(RECORDS FOR THIS TASK Opens)

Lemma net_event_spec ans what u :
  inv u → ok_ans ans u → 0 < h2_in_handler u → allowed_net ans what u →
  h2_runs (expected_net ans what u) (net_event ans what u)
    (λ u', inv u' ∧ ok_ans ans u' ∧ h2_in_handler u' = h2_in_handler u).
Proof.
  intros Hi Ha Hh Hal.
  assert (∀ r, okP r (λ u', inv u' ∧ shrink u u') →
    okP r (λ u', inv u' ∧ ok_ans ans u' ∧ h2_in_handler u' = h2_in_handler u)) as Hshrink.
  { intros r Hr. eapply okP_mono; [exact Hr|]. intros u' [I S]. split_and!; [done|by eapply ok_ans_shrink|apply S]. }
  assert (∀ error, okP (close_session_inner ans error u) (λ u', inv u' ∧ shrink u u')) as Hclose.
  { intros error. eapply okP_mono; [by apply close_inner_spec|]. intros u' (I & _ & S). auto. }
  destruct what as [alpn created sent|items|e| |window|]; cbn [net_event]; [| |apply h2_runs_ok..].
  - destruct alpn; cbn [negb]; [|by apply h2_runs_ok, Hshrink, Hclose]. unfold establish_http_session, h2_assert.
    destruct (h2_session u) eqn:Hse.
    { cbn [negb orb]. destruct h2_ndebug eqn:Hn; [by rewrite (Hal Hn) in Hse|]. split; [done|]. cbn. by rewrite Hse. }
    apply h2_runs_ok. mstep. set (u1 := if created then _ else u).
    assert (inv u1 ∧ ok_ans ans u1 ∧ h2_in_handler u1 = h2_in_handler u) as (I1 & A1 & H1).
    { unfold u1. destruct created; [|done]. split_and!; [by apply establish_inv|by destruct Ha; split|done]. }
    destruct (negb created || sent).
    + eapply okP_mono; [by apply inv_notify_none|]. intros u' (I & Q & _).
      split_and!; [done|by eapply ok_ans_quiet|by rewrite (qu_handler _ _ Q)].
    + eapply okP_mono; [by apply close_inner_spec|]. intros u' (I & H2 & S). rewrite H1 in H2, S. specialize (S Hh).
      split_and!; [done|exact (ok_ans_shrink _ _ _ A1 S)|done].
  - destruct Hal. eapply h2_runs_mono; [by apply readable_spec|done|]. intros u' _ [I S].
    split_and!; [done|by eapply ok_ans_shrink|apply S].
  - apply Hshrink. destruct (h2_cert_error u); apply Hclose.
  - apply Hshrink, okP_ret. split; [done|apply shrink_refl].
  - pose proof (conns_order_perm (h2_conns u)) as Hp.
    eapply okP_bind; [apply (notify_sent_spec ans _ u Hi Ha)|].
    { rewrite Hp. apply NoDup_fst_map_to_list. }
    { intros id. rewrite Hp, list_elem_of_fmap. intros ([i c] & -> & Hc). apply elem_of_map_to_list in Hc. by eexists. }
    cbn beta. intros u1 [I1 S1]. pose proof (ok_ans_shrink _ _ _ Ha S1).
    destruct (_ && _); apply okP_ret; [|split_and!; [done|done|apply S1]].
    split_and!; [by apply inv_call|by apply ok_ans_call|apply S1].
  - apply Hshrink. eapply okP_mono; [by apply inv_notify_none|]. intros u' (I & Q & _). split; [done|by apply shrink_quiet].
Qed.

(RECORDS FOR THIS TASK Closes)

**WHAT YOU ARE ASKED TO DO**
Restate the records above word for word.

**WORKED SOLUTION**
Lemma net_event_spec ans what u :
  inv u → ok_ans ans u → 0 < h2_in_handler u → allowed_net ans what u →
  h2_runs (expected_net ans what u) (net_event ans what u)
    (λ u', inv u' ∧ ok_ans ans u' ∧ h2_in_handler u' = h2_in_handler u).
Proof.
  intros Hi Ha Hh Hal.
  assert (∀ r, okP r (λ u', inv u' ∧ shrink u u') →
    okP r (λ u', inv u' ∧ ok_ans ans u' ∧ h2_in_handler u' = h2_in_handler u)) as Hshrink.
  { intros r Hr. eapply okP_mono; [exact Hr|]. intros u' [I S]. split_and!; [done|by eapply ok_ans_shrink|apply S]. }
  assert (∀ error, okP (close_session_inner ans error u) (λ u', inv u' ∧ shrink u u')) as Hclose.
  { intros error. eapply okP_mono; [by apply close_inner_spec|]. intros u' (I & _ & S). auto. }
  destruct what as [alpn created sent|items|e| |window|]; cbn [net_event]; [| |apply h2_runs_ok..].
  - destruct alpn; cbn [negb]; [|by apply h2_runs_ok, Hshrink, Hclose]. unfold establish_http_session, h2_assert.
    destruct (h2_session u) eqn:Hse.
    { cbn [negb orb]. destruct h2_ndebug eqn:Hn; [by rewrite (Hal Hn) in Hse|]. split; [done|]. cbn. by rewrite Hse. }
    apply h2_runs_ok. mstep. set (u1 := if created then _ else u).
    assert (inv u1 ∧ ok_ans ans u1 ∧ h2_in_handler u1 = h2_in_handler u) as (I1 & A1 & H1).
    { unfold u1. destruct created; [|done]. split_and!; [by apply establish_inv|by destruct Ha; split|done]. }
    destruct (negb created || sent).
    + eapply okP_mono; [by apply inv_notify_none|]. intros u' (I & Q & _).
      split_and!; [done|by eapply ok_ans_quiet|by rewrite (qu_handler _ _ Q)].
    + eapply okP_mono; [by apply close_inner_spec|]. intros u' (I & H2 & S). rewrite H1 in H2, S. specialize (S Hh).
      split_and!; [done|exact (ok_ans_shrink _ _ _ A1 S)|done].
  - destruct Hal. eapply h2_runs_mono; [by apply readable_spec|done|]. intros u' _ [I S].
    split_and!; [done|by eapply ok_ans_shrink|apply S].
  - apply Hshrink. destruct (h2_cert_error u); apply Hclose.
  - apply Hshrink, okP_ret. split; [done|apply shrink_refl].
  - pose proof (conns_order_perm (h2_conns u)) as Hp.
    eapply okP_bind; [apply (notify_sent_spec ans _ u Hi Ha)|].
    { rewrite Hp. apply NoDup_fst_map_to_list. }
    { intros id. rewrite Hp, list_elem_of_fmap. intros ([i c] & -> & Hc). apply elem_of_map_to_list in Hc. by eexists. }
    cbn beta. intros u1 [I1 S1]. pose proof (ok_ans_shrink _ _ _ Ha S1).
    destruct (_ && _); apply okP_ret; [|split_and!; [done|done|apply S1]].
    split_and!; [by apply inv_call|by apply ok_ans_call|apply S1].
  - apply Hshrink. eapply okP_mono; [by apply inv_notify_none|]. intros u' (I & Q & _). split; [done|by apply shrink_quiet].
Qed.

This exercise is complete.